A chance, at least, to repay an old debt.
He looks at the walls now; at their off-white flounce. There are a million different versions of Alf’s tale up there, scribbled down through the years. There is the digging on the bog and the loving on the bed; the bomb and the War and the wheels instead of legs. But most of all there is the woman with the different-coloured eyes, the green one and the brown. Because every bit of her now has been immortalised, a legacy of love that will live forever – one of the great Irish tales, never to be forgotten.
To be honest, the old man has written it so many times he knows each moment implicitly, almost as if it were his own story. His own life. But of course it is not. Because his story, he has just discovered, was nothing. Sixty years of silence, for nothing.
He returns to the first chapter of the book and begins again, focusing this time on the margins. When he is finished he tries to stand up, but his limbs have lost their circulation. He does ten thumps each side (left then right) to bring back the blood. It resents the request.
When he makes it he fumbles his way over to the wall and begins to untack the pages. It takes him hours, right through the night, his fingers gnarled stiff from the motion of the pinch.

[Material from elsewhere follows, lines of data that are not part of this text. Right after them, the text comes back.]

(* ===== verification/RhizaKv.v ===== *)
(** The key-value store under the metadata service,
    [velorix-meta/src/rhiza_kv.rs]: single-key operations of the replicated database
    Rhiza, with the bound on the size of a mutation and the treatment of answers that
    do not say whether a mutation was made.

    A function that awaits is a program: a tree of calls with a continuation for every
    answer. What the database does with a call is in [RhizaDb.v]. *)
From S2P Require Import Prelude BTree Json Digits Segments ObjectKey Hash.

(** * The database, a parameter *)

(** [rhizadb::Error]. *)
Record DbError := DatabaseError { db_code : string; db_message : string }.

(** [rhizadb::MutationReceipt] and [rhizadb::RequestStatus]: the fields that are looked at. *)
Record MutationReceipt := Receipt {
  rc_status : option string;
  rc_applied : option bool;
  rc_error_code : option string
}.
Record RequestStatus := Status { st_state : string; st_receipt : option MutationReceipt }.

(** The answer to a call on a blocking task, which may itself fail. *)
Inductive reply (A : Type) := Replied (r : result DbError A) | TaskFailed (message : string).
Arguments Replied {A}.
Arguments TaskFailed {A}.

(** [base64::STANDARD]. *)
Class Base64 := { b64_encode : bytes -> string; b64_decode : string -> option bytes }.
Class Base64Laws `{Base64} : Prop := {
  b64_round_trip b : b64_decode (b64_encode b) = Some b;
  b64_empty : b64_encode [] = ""
}.

(** The request of [kv_cas]. *)
Record CasRequest := Cas {
  cas_key : string;
  cas_value : string;
  cas_expected : string;
  cas_expected_exists : bool;
  cas_request_id : string
}.

(** * Programs *)

(** [Digest] is [Sha256::digest] in hexadecimal, [NewUuid] is [Uuid::now_v7], and the
    cache holds a value of type [S] for the root it was decoded from. *)
Inductive call (S : Type) : Type :=
| KvGet (key : string)
| KvCas (q : CasRequest)
| RequestStatusOf (request_id : string)
| Digest (body : bytes)
| NewUuid
| CacheRead
| CacheWrite (entry : option (bytes * S)).
Arguments KvGet {S}.
Arguments KvCas {S}.
Arguments RequestStatusOf {S}.
Arguments Digest {S}.
Arguments NewUuid {S}.
Arguments CacheRead {S}.
Arguments CacheWrite {S}.

Definition answer {S} (c : call S) : Type :=
  match c with
  | KvGet _ => reply Value
  | KvCas _ => reply MutationReceipt
  | RequestStatusOf _ => reply RequestStatus
  | Digest _ | NewUuid => string
  | CacheRead => option (bytes * S)
  | CacheWrite _ => unit
  end.

Inductive prog (S A : Type) : Type :=
| Ret (a : A)
| Call (c : call S) (k : answer c -> prog S A).
Arguments Ret {S A} a.
Arguments Call {S A} c k.

Fixpoint bind {S A B} (p : prog S A) (f : A -> prog S B) : prog S B :=
  match p with
  | Ret a => f a
  | Call c k => Call c (fun r => bind (k r) f)
  end.

(** [p.await?]. *)
Definition and_then {S E A B} (p : prog S (result E A)) (f : A -> prog S (result E B)) : prog S (result E B) :=
  bind p (fun r => match r with Ok a => f a | Err e => Ret (Err e) end).

(** [p.await.map_err(f)]. *)
Definition map_error {S E F A} (f : E -> F) (p : prog S (result E A)) : prog S (result F A) :=
  bind p (fun r => Ret (map_err f r)).

Declare Scope rhiza_scope.
Delimit Scope rhiza_scope with rhiza.
Notation "x ←! p ; k" := (and_then p (fun x => k))
  (at level 20, p at level 100, k at level 200, right associativity) : rhiza_scope.
Notation "x ⇐ c ; k" := (Call c (fun x => k))
  (at level 20, c at level 10, k at level 200, right associativity) : rhiza_scope.
Open Scope rhiza_scope.

(** A check: no call. *)
Definition check {S E A} (r : result E A) : prog S (result E A) := Ret r.

(** * Operations *)

(** The [detail] of an indeterminate mutation is left out. *)
Inductive RhizaKvError :=
| Operation (code message : string)
| Indeterminate (request_id : string)
| OutstandingReferences (references : Z)
| RequestTooLarge (key : string) (encoded_bytes limit value_bytes expected_bytes : Z).

Definition MAX_REPLICATED_MUTATION_BYTES : Z := 128 * 1024.

(** [bytes.div_ceil(3) * 4]. *)
Definition div_ceil (n d : Z) : Z := (n + d - 1) / d.
Definition base64_len (n : Z) : Z := div_ceil n 3 * 4.

Definition estimated_mutation_bytes (key : string) (value_bytes expected_bytes : Z) : Z :=
  base64_len value_bytes + base64_len expected_bytes + Z.of_nat (String.length key) + 1024.

Definition check_mutation_size (key : string) (value_bytes expected_bytes : Z) : result RhizaKvError unit :=
  let encoded_bytes := estimated_mutation_bytes key value_bytes expected_bytes in
  fail_if (MAX_REPLICATED_MUTATION_BYTES <? encoded_bytes)
    (RequestTooLarge key encoded_bytes MAX_REPLICATED_MUTATION_BYTES value_bytes expected_bytes).

Definition rejected (receipt : MutationReceipt) : RhizaKvError :=
  Operation (default "rejected" (rc_error_code receipt)) "mutation was rejected".

Definition validate_receipt (request_id : string) (receipt : MutationReceipt) : result RhizaKvError unit :=
  if bool_decide (rc_status receipt = Some "committed") then Ok tt
  else if bool_decide (rc_status receipt = Some "rejected") then Err (rejected receipt)
  else Err (Indeterminate request_id).

Definition operation (e : DbError) : RhizaKvError := Operation (db_code e) (db_message e).

Definition value_as_bool (v : Value) : option bool := match v with JBool b => Some b | _ => None end.

Section operations.
Context `{Base64} {S : Type}.

(** The answer of [kv_get]; a value that is found and empty has no field. *)
Definition read_found (v : Value) : result RhizaKvError (option bytes) :=
  found ← ok_or (Operation "invalid_response" "KV response missing found") (get_field "found" v ≫= value_as_bool);
  if negb found then Ok None
  else match get_field "value" v with
       | None => Ok (Some [])
       | Some encoded =>
           text ← ok_or (Operation "invalid_response" "KV response value is not a string") (value_as_str encoded);
           ok_or (Operation "invalid_response" "base64") (Some <$> b64_decode text)
       end.

Definition get (key : string) : prog S (result RhizaKvError (option bytes)) :=
  r ⇐ (KvGet key);
  Ret match r with
      | TaskFailed message => Err (Operation "join_error" message)
      | Replied (Err e) => Err (operation e)
      | Replied (Ok v) => read_found v
      end.

(** The codes after which the state of a mutation is asked for. *)
Definition is_uncertain (code : string) : bool :=
  String.eqb code "commit_unknown" || String.eqb code "timeout" || String.eqb code "deadline_exceeded" ||
  String.eqb code "invalid_response".

Definition settle (request_id : string) (receipt : MutationReceipt) : result RhizaKvError bool :=
  _ ← validate_receipt request_id receipt;
  Ok (bool_decide (rc_applied receipt = Some true)).

(** The answer to [request_status]. *)
Definition reconcile (request_id : string) (r : reply RequestStatus) : result RhizaKvError bool :=
  match r with
  | TaskFailed _ | Replied (Err _) => Err (Indeterminate request_id)
  | Replied (Ok status) =>
      match st_receipt status with
      | Some receipt =>
          if String.eqb (st_state status) "committed" && bool_decide (rc_status receipt = Some "committed")
          then settle request_id receipt
          else if String.eqb (st_state status) "rejected" && bool_decide (rc_status receipt = Some "rejected")
          then Err (rejected receipt)
          else Err (Indeterminate request_id)
      | None => Err (Indeterminate request_id)
      end
  end.

Definition mutate (q : CasRequest) : prog S (result RhizaKvError bool) :=
  r ⇐ (KvCas q);
  match r with
  | TaskFailed _ => Ret (Err (Indeterminate (cas_request_id q)))
  | Replied (Ok receipt) => Ret (settle (cas_request_id q) receipt)
  | Replied (Err e) =>
      if is_uncertain (db_code e)
      then status ⇐ (RequestStatusOf (cas_request_id q)); Ret (reconcile (cas_request_id q) status)
      else Ret (Err (operation e))
  end.

Definition put_if_absent (request_id key : string) (value : bytes) : prog S (result RhizaKvError bool) :=
  _ ←! check (check_mutation_size key (Z.of_nat (length value)) 0);
  mutate (Cas key (b64_encode value) "" false request_id).

Definition compare_and_set (request_id key : string) (expected : option bytes) (value : bytes) :
    prog S (result RhizaKvError bool) :=
  match expected with
  | None => put_if_absent request_id key value
  | Some expected =>
      _ ←! check (check_mutation_size key (Z.of_nat (length value)) (Z.of_nat (length expected)));
      mutate (Cas key (b64_encode value) (b64_encode expected) true request_id)
  end.
End operations.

Once finished, he bundles the words into an envelope to give to one of the nurses in the morning. He will have no need for them any more.
He is exhausted but sleep holds little interest. He sees the day in, increments and the rest, the place much quieter than yesterday’s hullaballoo. He gears himself up then shambles out to foist the envelope at somebody, a fiver for stamps, then shambles back to the book. He missed it in his absence.